VISUAL LITERACY IS KING OF THE INFORMATION ERA

For many people, mention the word ‘literacy’ and an image of a library filled with dusty books is conjured up. This is not surprising given the importance the written word has played in all our lives, especially those of us who are too old to be considered ‘digital natives’.

Despite the primacy of the written word in our schools, it is not the only means of widely sharing our thoughts and ideas. In this age of the internet especially, we are constantly bombarded with images – both static and moving. It is more essential than ever that our students develop the necessary visual literacy skills to navigate this image-intense world we all inhabit.

Screens of all shapes and sizes dominate our attention span, YouTube, and various social media platforms have replaced the book as the primary source of entertainment in the blink of an eye, and this is unlikely to change.

In this article, we will look at some approaches to help you come up with activities to use visual texts and teach visual literacy in the classroom. We will also suggest some fun and meaningful activities you can use with your students today.
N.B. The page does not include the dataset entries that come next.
(** * finder: unique CSS selector search, embedded from [src/index.ts]

    The development follows the source file top to bottom.  The DOM, the
    selector engine and [cssesc] are collaborators of the program: they are
    taken as an interface ([Browser]); everything else is translated from the
    TypeScript functions, with the same names. *)

From Stdlib Require Import ZArith String Ascii Bool Lia List.
From Stdlib Require Import Permutation Sorted DecimalString.
Import ListNotations.

Local Open Scope string_scope.
Local Open Scope list_scope.
Local Open Scope Z_scope.

(* ================================================================= *)
(** ** Strings as the program uses them *)

(** [String.prototype.toLowerCase], on the ASCII range (tag names). *)
Definition lowerAscii (c : ascii) : ascii :=
  let n := nat_of_ascii c in
  if (Nat.leb 65 n && Nat.leb n 90)%bool then ascii_of_nat (n + 32) else c.

Fixpoint toLowerCase (s : string) : string :=
  match s with
  | EmptyString => EmptyString
  | String c s' => String (lowerAscii c) (toLowerCase s')
  end.

(** [String.prototype.startsWith]; also the regular expression [/^data-/]. *)
Definition startsWith (s pre : string) : bool := String.prefix pre s.

(** A number interpolated in a template literal. *)
Definition decimal (n : nat) : string := NilEmpty.string_of_uint (Nat.to_uint n).

(** The double quote of an attribute selector. *)
Definition quote : string := String (ascii_of_nat 34) EmptyString.

Infix "+++" := String.append (at level 60, right associativity).

(* ================================================================= *)
(** ** The document tree, seen from one node upward *)

Module Dom.

(** One entry of [parent.childNodes]: the identity of the child and its
    [nodeType]; [firstChild] is the head, [nextSibling] the next entry. *)
Record Child : Type := mkChild {
  childRef : nat;
  childType : Z
}.

(** A DOM node together with its chain of parents.  [ref] is the identity
    of the object ([===] compares it). *)
#[local] Set Warnings "-register-all".
Inductive Element : Type := mkElement {
  ref : nat;
  nodeType : Z;
  tagName : string;
  id : string;
  classList : list string;
  attributes : list (string * string);
  childNodes : list Child;
  parentNode : option Element
}.

Definition ELEMENT_NODE : Z := 1.

(** [parentElement] is [parentNode] when that node is an element. *)
Definition parentElement (e : Element) : option Element :=
  match parentNode e with
  | Some p => if nodeType p =? ELEMENT_NODE then Some p else None
  | None => None
  end.

End Dom.

Abbreviation Element := Dom.Element.

(** The collaborators: the escaping function and the live document with its
    match engine.  [querySelectorAll] lists the references of the matching
    nodes in document order; [querySelector] is its first entry.  The engine
    answers every selector: a syntax error of the engine itself is outside
    the model. *)
Class Browser : Type := {
  cssesc : string -> string;
  body : Element;
  querySelectorAll : string -> list nat
}.

Definition querySelector `{Browser} (s : string) : option nat :=
  hd_error (querySelectorAll s).

(* ================================================================= *)
(** ** Fragments, paths, limits and options (lines 3-25) *)

Module Node.
Record t : Type := mk {
  name : string;
  penalty : Z;
  level : option Z
}.
End Node.

Definition Path : Type := list Node.t.

Inductive Limit : Type := All | Two | One.

Module Options.
Record t : Type := mk {
  root : Element;
  className : string -> bool;
  dataAttribute : string -> bool;
  tagName : string -> bool;
  seedMinLength : Z;
  optimizedMinLength : Z;
  threshold : Z
}.

(** [Partial<Options>]: a key is present or not. *)
Record partial : Type := mkPartial {
  root' : option Element;
  className' : option (string -> bool);
  dataAttribute' : option (string -> bool);
  tagName' : option (string -> bool);
  seedMinLength' : option Z;
  optimizedMinLength' : option Z;
  threshold' : option Z
}.

Definition orElse {A} (o : option A) (d : A) : A :=
  match o with Some a => a | None => d end.

(** [{...defaults, ...options}] *)
Definition spread (defaults : t) (options : option partial) : t :=
  match options with
  | None => defaults
  | Some o =>
      mk (orElse (root' o) (root defaults))
         (orElse (className' o) (className defaults))
         (orElse (dataAttribute' o) (dataAttribute defaults))
         (orElse (tagName' o) (tagName defaults))
         (orElse (seedMinLength' o) (seedMinLength defaults))
         (orElse (optimizedMinLength' o) (optimizedMinLength defaults))
         (orElse (threshold' o) (threshold defaults))
  end.
End Options.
Firstly, however, we need to get to grips with exactly what we mean when we use the term ‘visual literacy’. As a general working definition, we can think of the term as referring to interpreting and creating visual images. As with other types of literacy, visual literacy is about communication and interaction and while it has much in common with those other forms of literacy, it has some unique aspects of its own that students will need to explore specifically.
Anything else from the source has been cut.